Mailing List Archive

Storing Json field in Lucene
Hi
I am currently storing indexed field and stored field in separate database. In stored field database, Document Id, Type and Json string of metadata will be stored. Basically i am using it as key-value pair database. For every document to be indexed, we have three different metadata structure to be stored. That is the reason, we have Document Id and Type, so that we can query and retrieve stored field based on type. We have to depend on Lucene as we don't have any other database to store data.

Is it good idea to store complete Json as string to Lucene DB. If we store as separate fields then we have around 30 fields. There will be 30 seeks to get complete stored fields. If we store it as Json then it is a one seek to retrieve the data. Since it is Json, field name and its value will be stored for every record and it may bloat index size. 

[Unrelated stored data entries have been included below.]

(** * Record stores of the Big-Data-Analytics-Lab scripts

  A shallow embedding of the three CRUD layers of the repository:

  - [RedisSDFS]: class [AdobeSDFS] and the wrappers of
    [BDA Course Assigment 1/crud.py] (XDM records kept in one Redis hash);
  - [FileSDFS]: class [AdobeSDFS] of [BDA Course Assigment 1/main.py]
    (files copied into a storage directory, indexed by an in-process dict);
  - [Mongo]: the functions of [lab3/crud.py] (documents of one MongoDB
    collection).

  Whatever the scripts read from their environment is an explicit argument
  of the embedded function: the hexadecimal token of [uuid.uuid4()], the
  readings of the wall clock, the outcome of a file copy or of an unlink,
  the place a Redis hash gives to a new field.

  Strings are sequences of the code points U+0000 to U+00FF. Integers are
  unbounded, as in Python; where a library bounds them (BSON has 64 bits)
  the bound is part of the embedded function. *)

From Stdlib Require Import String Ascii ZArith Lia List.
From stdpp Require Import base option strings gmap list.

Local Open Scope string_scope.
Local Open Scope list_scope.

(** ** Python strings

  Characters are the code points U+0000 to U+00FF. *)

Module PyStr.

(** [str.isspace] on one character of that range. *)
Definition isspace (c : ascii) : bool :=
  let n := N_of_ascii c in
  ((9 <=? n) && (n <=? 13) || (28 <=? n) && (n <=? 32)
   || (n =? 133) || (n =? 160))%N.

(** [parts[0] if parts else ""] and [parts[-1] if len(parts) > 1 else ""]. *)
Definition first_or_empty (parts : list string) : string := hd "" parts.

Definition last_or_empty (parts : list string) : string :=
  if (1 <? length parts)%nat then List.last parts "" else "".
(** db.delete(task): DELETE FROM tasks WHERE id = task.id *)
Definition delete (task : Task) : M unit :=
  fun db =>
    let w := working db in
    (with_working db
       {| tasks := filter (fun t => negb (id t =? id task)) (tasks w);
          tasks_id_seq := tasks_id_seq w |},
     Returned tt).

Definition with_done (t : Task) (d : bool) : Task :=
  {| id := id t; text := text t; done := d; created_at := created_at t |}.

Definition with_text (t : Task) (s : string) : Task :=
  {| id := id t; text := s; done := done t; created_at := created_at t |}.

(** task.done = d: UPDATE tasks SET done = d WHERE id = task.id *)
Definition set_done (task : Task) (d : bool) : M Task :=
  fun db =>
    let w := working db in
    (with_working db
       {| tasks := map (fun t => if id t =? id task then with_done t d else t)
                       (tasks w);
          tasks_id_seq := tasks_id_seq w |},
     Returned (with_done task d)).

(** task.text = s: UPDATE tasks SET text = s WHERE id = task.id.  An
    UPDATE whose text the driver cannot send updates nothing. *)
Definition set_text (task : Task) (s : string) : M Task :=
  fun db =>
    let w := working db in
    if contains_nul s then
      (with_flush_error db ValueError, Returned (with_text task s))
    else
      (with_working db
         {| tasks := map (fun t => if id t =? id task then with_text t s else t)
                         (tasks w);
            tasks_id_seq := tasks_id_seq w |},
       Returned (with_text task s)).

(** db.commit(): the flush raises the error of a statement that did not
    go through, and the transaction is rolled back; otherwise the
    transaction is committed. *)
Definition commit : M unit :=
  fun db =>
    match flush_error db with
    | Some e =>
        ({| committed := committed db; working := committed db; env := env db;
            flush_error := None |},
         Raised e)
    | None =>
        ({| committed := working db; working := working db; env := env db;
            flush_error := None |},
         Returned tt)
    end.

(** db.refresh(task): load the row again by its primary key. *)
Definition refresh (task : Task) : M Task :=
  fun db =>
    match first (filter_id (id task) (tasks (working db))) with
    | Some t => (db, Returned t)
    | None => (db, Raised InvalidRequestError)
    end.

End orm.

(** ** app/crud/crud.py *)

Module crud.
Import database orm.

(** A parameter with a default value: [None] when the caller leaves it out. *)
Definition or_default {A : Type} (d : A) (arg : option A) : A :=
  match arg with
  | Some a => a
  | None => d
  end.

(** def get_tasks(db, skip: int = 0, limit: int = 10) *)
Definition get_tasks (skip limit : option Z) : M (list Task) :=
  q <- query_Task ;;
  q <- order_by_desc_created_at q ;;
  q <- orm.offset (or_default 0 skip) q ;;
  orm.limit (or_default 10 limit) q.

(** def get_task(db, task_id: int) *)
Definition get_task (task_id : Z) : M (option Task) :=
  q <- query_Task ;;
  ret (first (filter_id task_id q)).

Could you guide me what is the better approach. To store as Json or as individual fields.

RegardsGanesh
Re: Storing Json field in Lucene [ In reply to ]
during indexing, you can add the json string to a stored-only field (not
indexed, not doc-values) to each document.

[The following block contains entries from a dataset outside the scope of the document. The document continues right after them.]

(** * antsibull: building the ansible distribution

    A shallow embedding of [antsibull/build_ansible_commands.py]: the
    concurrent download of the collections, the two build commands
    ([build_single_command], [build_multiple_command]) and the helpers that
    assemble the source distributions.

    Conventions.
    - Python strings are [string]; a path is the list of its components, so
      [os.path.join p name] is [p ++ [name]], [os.path.basename] is the last
      component and [os.path.dirname] drops it.
    - A Python [dict] is an association list in insertion order ([PyDict]).
    - An exception is a value of [exn]; a computation that can raise returns
      a sum or one of the outcomes of the command monad.
    - Libraries the module imports but that are not part of it (asyncio,
      asyncio_pool, packaging, semantic_version, shutil, os) are modelled by
      what they do; the collaborators of the repository that the module only
      calls (BuildFile, DepsFile, the changelog, the installers, the galaxy
      downloader, the templates, the sdist build) are fields of [Env]. *)

From Stdlib Require Import Ascii.
From stdpp Require Import base decidable option list strings pretty gmap sorting.
From Stdlib Require Import Lia.

(** ** Exceptions *)

Inductive exn : Type :=
| Exception (msg : string)        (* raise Exception(msg) *)
| ValueError (msg : string)       (* tuple unpacking of the wrong length *)
| OSError (msg : string)          (* FileNotFoundError, FileExistsError, ... *)
| ShutilError (msg : string)      (* shutil.Error *)
| External (msg : string).        (* raised by a collaborator *)

Global Instance exn_eq_dec : EqDecision exn.
Proof. solve_decision. Defined.

(** ** Python strings *)

Module PyStr.

(** [s.startswith(p)] *)
Definition startswith (s p : string) : bool := String.prefix p s.

(** [sep.join(l)] *)
Definition join (sep : string) (l : list string) : string := String.concat sep l.

(** [s.count(c)] for a one-character [c] *)
Fixpoint count (c : ascii) (s : string) : nat :=
  match s with
  | EmptyString => 0
  | String a r => (if Ascii.eqb a c then 1 else 0) + count c r
  end.

(** [s.split(sep, maxsplit)] for a one-character separator: at most
    [maxsplit] cuts, from the left; the last field keeps the rest of the
    string, separators included. *)
Fixpoint split (sep : ascii) (s : string) (maxsplit : nat) {struct s} : list string :=
  match s with
  | EmptyString => [EmptyString]
  | String a r =>
      match maxsplit with
      | 0 => [s]
      | S m =>
          if Ascii.eqb a sep then EmptyString :: split sep r m
          else match split sep r maxsplit with
               | h :: t => String a h :: t
               | [] => [String a EmptyString]
               end
      end
  end.

End PyStr.

(** ** Python dictionaries, in insertion order *)

Module PyDict.
Section Dict.
Context {K V : Type} `{EqDecision K}.

Definition t := list (K * V).

Definition empty : list (K * V) := [].

(** [d[k] = v]: an existing key keeps its position, a new key goes last. *)
Fixpoint set (k : K) (v : V) (d : list (K * V)) : list (K * V) :=
  match d with
  | [] => [(k, v)]
  | (k', v') :: r => if decide (k = k') then (k, v) :: r else (k', v') :: set k v r
  end.

Definition keys (d : list (K * V)) : list K := d.*1.
Definition values (d : list (K * V)) : list V := d.*2.
Definition items (d : list (K * V)) : list (K * V) := d.

Fixpoint get (k : K) (d : list (K * V)) : option V :=
  match d with
  | [] => None
  | (k', v') :: r => if decide (k = k') then Some v' else get k r
  end.

(** A dictionary holds each key once. *)
Definition wf (d : list (K * V)) : Prop := NoDup (keys d).
End Dict.
End PyDict.

(** ** Versions *)

(** [packaging.version.Version]: the release tuple, and the rest of the
    version (pre, post, dev and local parts) as it is printed. *)
Record PypiVer : Type := mkPypiVer {
  epoch : nat;
  release : list nat;
  rest : string
}.

Definition PypiVer_major (v : PypiVer) : nat := nth 0 (release v) 0.
Definition PypiVer_minor (v : PypiVer) : nat := nth 1 (release v) 0.

(** [str(v)] *)
Definition PypiVer_str (v : PypiVer) : string :=
  (if decide (epoch v = 0) then "" else pretty (epoch v) +:+ "!")
  +:+ PyStr.join "." (pretty <$> release v) +:+ rest v.

(** [semantic_version.Version] *)
Record SemVer : Type := mkSemVer {
  major : nat;
  minor : nat;
  patch : nat;
  prerelease : list string;
  build : list string
}.

Global Instance SemVer_eq_dec : EqDecision SemVer.
Proof. solve_decision. Defined.

(** [str(v)] *)
Definition SemVer_str (v : SemVer) : string :=
  pretty (major v) +:+ "." +:+ pretty (minor v) +:+ "." +:+ pretty (patch v)
  +:+ (match prerelease v with [] => "" | p => "-" +:+ PyStr.join "." p end)
  +:+ (match build v with [] => "" | b => "+" +:+ PyStr.join "." b end).

(** [v.next_major()]: a prerelease of X.0.0 is followed by X.0.0 itself. *)
Definition next_major (v : SemVer) : SemVer :=
  match prerelease v, minor v, patch v with
  | _ :: _, 0, 0 => mkSemVer (major v) 0 0 [] []
  | _, _, _ => mkSemVer (S (major v)) 0 0 [] []
  end.


(** ** Paths and the file system *)

Definition path := list string.

Module OsPath.
(** [os.path.join(p, name)] for a relative one-component [name] *)
Definition join (p : path) (name : string) : path := p ++ [name].
(** [os.path.basename(p)] *)
Definition basename (p : path) : string := List.last p "".
(** [os.path.dirname(p)] *)
Definition dirname (p : path) : path := removelast p.
End OsPath.

Inductive node : Type :=
| File (content : string)
| Dir.

Global Instance node_eq_dec : EqDecision node.
Proof. solve_decision. Defined.

(** The file system: every file and directory, by path. The root [[]] is a
    directory of every file system we start from. *)
Abbreviation FS := (gmap path node).

Module Os.

Definition isdir (fs : FS) (p : path) : bool :=
  match fs !! p with Some Dir => true | _ => false end.

Definition isfile (fs : FS) (p : path) : bool :=
  match fs !! p with Some (File _) => true | _ => false end.

Definition exists_ (fs : FS) (p : path) : bool :=
  match fs !! p with Some _ => true | None => false end.

(** The paths of the entries of directory [d]. *)
Definition children (fs : FS) (d : path) : list path :=
  filter (λ q, q ≠ [] ∧ OsPath.dirname q = d) (map_to_list fs).*1.

(** [os.listdir(d)] *)
Definition listdir (d : path) (fs : FS) : exn + list string :=
  if isdir fs d then inr (OsPath.basename <$> children fs d)
  else inl (OSError "listdir: not a directory").

(** [os.mkdir(p)] *)
Definition mkdir (p : path) (fs : FS) : exn + FS :=
  if exists_ fs p then inl (OSError "mkdir: file exists")
  else if isdir fs (OsPath.dirname p) then inr (<[p := Dir]> fs)
  else inl (OSError "mkdir: no such directory").

(** [open(p, 'w')], [f.write(content)] and close *)
Definition write_text (p : path) (content : string) (fs : FS) : exn + FS :=
  if isdir fs p then inl (OSError "open: is a directory")
  else if isdir fs (OsPath.dirname p) then inr (<[p := File content]> fs)
  else inl (OSError "open: no such directory").

(** [os.chmod(p, mode)]: modes are not part of the model. *)
Definition chmod (p : path) (fs : FS) : exn + FS :=
  if exists_ fs p then inr fs else inl (OSError "chmod: no such file").

(** The part of the file system at or below [p]. *)
Definition below (p : path) (q : path) : Prop := p `prefix_of` q.

(** [os.rename(src, dst)]: a file replaces what is at [dst]; a directory
    goes with everything below it. *)
Definition rename (src dst : path) (fs : FS) : FS :=
  match fs !! src with
  | Some (File c) => <[dst := File c]> (delete src fs)
  | _ =>
      list_to_map
        ((λ '(q, n), (dst ++ drop (length src) q, n))
           <$> filter (λ qn, below src qn.1) (map_to_list fs))
      ∪ filter (λ qn, ¬ below src qn.1) fs
  end.

(** [shutil.move(src, dst)]: into [dst] when it is a directory (an entry
    of the same name there is an error), to the name [dst] otherwise. *)
Definition move (src dst : path) (fs : FS) : exn + FS :=
  if negb (exists_ fs src) then inl (OSError "move: no such file")
  else if isdir fs dst then
    let real_dst := OsPath.join dst (OsPath.basename src) in
    if exists_ fs real_dst then inl (ShutilError "Destination path already exists")
    else inr (rename src real_dst fs)
  else if isdir fs (OsPath.dirname dst) then inr (rename src dst fs)
  else inl (OSError "move: no such directory").

(** [shutil.rmtree(p)], as the temporary directory does when it is left *)
Definition rmtree (p : path) (fs : FS) : FS :=
  filter (λ qn, ¬ below p qn.1) fs.

End Os.

(** ** What a run does: the world and its effects *)

Inductive event : Type :=
| EvReadBuildFile (p : path)
| EvPrint (msg : string)
| EvMkdtemp (p : path)
| EvRmtree (p : path)
| EvMkdir (p : path)
| EvWrite (p : path) (content : string)
| EvChmod (p : path)
| EvFetch (name spec : string) (r : exn + SemVer)
| EvLoadChangelog (deps_dir : path)
| EvGetChangelog
| EvInstallTogether (archives : list path) (dest : path)
| EvInstallSeparately (archives : list path) (dest : path)
| EvWriteChangelog (dir : path)
| EvWritePortingGuide (dir : path)
| EvSdist (dir : path)
| EvMove (src dst : path)
| EvWriteDeps (p : path) (ansible_version ansible_base_version : string)
              (deps : list (string * string))
| EvSaveChangelog.

Global Instance event_eq_dec : EqDecision event.
Proof. solve_decision. Defined.

(** The file system, and the effects that took place, oldest first: each
    file-system change, each call of a collaborator that returned, each
    fetch that ran to its end. *)
Record world : Type := mkWorld {
  fs : FS;
  log : list event
}.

at query time you can then retrieve the json field's value only for the top
K results. this field should not be used for matching or scoring.

the point is that if you do ever want to Lucene for its strengths
(text/multidimensional indexing and search), you should extract those
values from your json document (like you extract Type and id, i guess) and
_also_ add them as separate Fields with indexing/doc-values enabled,
depending on the use-cases for that field.

On Wed, Apr 22, 2020 at 7:01 AM ganesh m <emailgane@yahoo.co.in.invalid>
wrote:

> Hi
> I am currently storing indexed field and stored field in separate
> database. In stored field database, Document Id, Type and Json string of
> metadata will be stored. Basically i am using it as key-value pair
> database. For every document to be indexed, we have three different
> metadata structure to be stored. That is the reason, we have Document Id
> and Type, so that we can query and retrieve stored field based on type. We
> have to depend on Lucene as we don't have any other database to store data.
>
> Is it good idea to store complete Json as string to Lucene DB. If we store
> as separate fields then we have around 30 fields. There will be 30 seeks to
> get complete stored fields. If we store it as Json then it is a one seek to
> retrieve the data. Since it is Json, field name and its value will be
> stored for every record and it may bloat index size.
>
> Could you guide me what is the better approach. To store as Json or as
> individual fields.
>
> RegardsGanesh
>


--
Aditya Varun Chadha | http://www.adichad.net | +49 (0) 152 25914008 (M)
Re: Storing Json field in Lucene [ In reply to ]
"Is it good idea to store complete Json as string to Lucene DB. If we store as separate fields then we have around 30 fields. There will be 30 seeks to get complete stored fields”

This is not true. Under the covers, all the stored fields are compressed and stored as a blob and Lucene does the magic of un-compressing that blob and extracting the stored field when you ask for it.

Further, while you’re right that storing lots of things will bloat the index, that’s not very important. Stored data is kept in separate files (*.fdx) in each segment and has little to no impact on search performance. That data is not accessed unless you ask for the field to be returned, i.e. it’s not part of the data used to get the top N documents. Say you have a search that has 10,000,000 hits and return the top 10. _Only_ the stored data for those top 10 hits is accessed, and that only after all the scoring is done.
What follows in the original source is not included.